Esfera que encaja

Sumirse, subsumirse.
La pared de hielo y su derrumbe.
El río y su corriente se abren paso
por el valle.
El Sístole y el díastole le abren paso a la sangre
por mis venas.
El murmullo nace con el golpe,
la piedra se le opone, cuando sucede.
Soy un fragmento que empieza a soñar
con el todo una vez que se ha roto.
Pero, sí, pero si soy como el barco que navega,
no soy fragmento, soy un todo unido a la corriente que también navega.
Soy una piedra que cae,
y al caer sé que no estoy roto.
Soy la parte aquella que se mira en el vasto escenario donde cae.

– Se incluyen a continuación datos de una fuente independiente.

Lemma ok_acquireLoop o fuel maxWaitMs floor started retry g :
  okProg givesHold g (acquireLoop o fuel maxWaitMs floor started retry).
Proof.
  revert retry g. induction fuel as [|fuel IH]; intros retry g; [done|]. cbn [acquireLoop].
  eapply okProg_bind; [apply ok_read|]. intros [records|e] g1 _; [|done]. cbn [okProg]. intros now.
  destruct (isHeld (judge o records now)); [by apply ok_waitOr|].
  eapply okProg_bind; [apply ok_take|]. intros [[h|]|e] g2 [_ Hh]; [|..|done].
  - intros h' [= <-]. by apply Hh.
  - eapply okProg_bind; [apply ok_read|]. intros [records'|e] g3 _; [|done]. by apply ok_waitOr.
Qed.

Lemma ok_advance o g h :
  okProg (λ '(_, r) g', grows g g' ∧ ∀ h', r = Val (Some h') → holdFence h' ∈ confirmed g') g
    (advance o h).
Proof.
  unfold advance. eapply okProg_bind; [apply ok_assertCurrent|].
  intros [h1 r] g1 [Hg1 _]. destruct r as [[]|[]]; try done.
  eapply okProg_bind; [apply ok_take|]. intros r g2 [Hg2 Hh]. assert (grows g g2) by by etrans.
  destruct r as [next|e]; [|done].
  eapply okProg_bind; [apply ok_release|]. intros [h2 r] g3 [-> _]. cbn [okProg].
  split; [done|]. intros h' [= ->]. by apply Hh.
Qed.

Lemma ok_forceRelease g n : okProg (λ _ g', grows g g') g (forceRelease n).
Proof.
  unfold forceRelease. eapply okProg_bind; [apply ok_read|]. intros [records|e] g1 Hg; [|done].
  destruct (fence records) as [f|]; [|done]. destruct (bool_decide _); [|done].
  destruct (releasedKey f) as [key|] eqn:Hk; [|done]. cbn [okProg]. intros now.
  rewrite (g_created_other g1 _ _ key Hk) by done. done.
Qed.
(* ===== verification/WriterLeaseRuns.v ===== *)
(** * Runs of the writer lease

    One process at work on the store: what it reads, when it is given the
    lease, what it leaves there, and that waiting for it ends. *)

From S2P Require Import Prelude JsString DataMetadata ProcessLiveness WriterLease WriterLeaseProps.
Local Open Scope Z_scope.

Module WriterLeaseRuns.
Import ProcessLiveness WriterLease WriterLeaseProps.

(** ** What the store says *)

Definition lookupKey (st : store) (kind : KeyKind) (f : Z) : option JsValue :=
  match keyOf kind f with Ok key => st !! key | Throw _ => None end.

(** the records a reader that is not disturbed finds *)
Definition recordsOf (st : store) : WriterLeaseRecords :=
  let '(best, rel) := scanKeys (listKeys st) in
  match best with
  | None => MkRecords None None None false
  | Some f =>
      let rec := parseFenceRecord (lookupKey st KFence f) f in
      MkRecords (Some f) rec (parseHeartbeat (lookupKey st KHeartbeat f) f (nonce <$> rec))
        (bool_decide (f ∈ rel))
  end.

Lemma hasFence_lookup st f : hasFence st f ↔ is_Some (lookupKey st KFence f).
Proof.
  unfold hasFence, lookupKey. destruct (keyOf KFence f) as [key|].
  - split; [by intros (k & [= <-] & ?)|eauto].
  - split; [by intros (k & ? & _)|by intros [? ?]].
Qed.

(** the best of the scan is the highest fence in the store *)
Lemma scan_best st :
  match (scanKeys (listKeys st)).1 with
  | Some m => hasFence st m ∧ ∀ f, hasFence st f → f ≤ m
  | None => ∀ f, ¬ hasFence st f
  end.
Proof.
  pose proof (proj1 (scan_spec (listKeys st))) as Hs.
  destruct (scanKeys (listKeys st)).1 as [m|] eqn:E.
  - destruct Hs as [(key & Hin & Hp%parse_key_spec) _]. apply elem_of_listKeys in Hin as [? _].
    split; [by exists key|]. apply scan_listKeys_above. by rewrite E.
  - intros f (key & Hk%parse_key_spec & Hs'). apply (Hs key f); [|done].
    apply elem_of_listKeys. eauto using key_starts.
Qed.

Me muevo suspendido porque soy
fondo y figura.
Caigo pero en realidad
no lo hago, es todo un juego.
Es tiempo subsumido, ni el esperado, ni el ya transitado. Es simplemente hoy.
Atiendo a la esfera del instante que no necesita
saber lo que será mañana. Tampoco le interesa lo que fue ayer.
Así me siento esfera de tiempo constante
que anda, rebota o encaja.
Encaja en sí misma con los infinitos instantes que la nutren.
Así rebotar o encajar son parte del inmenso juego.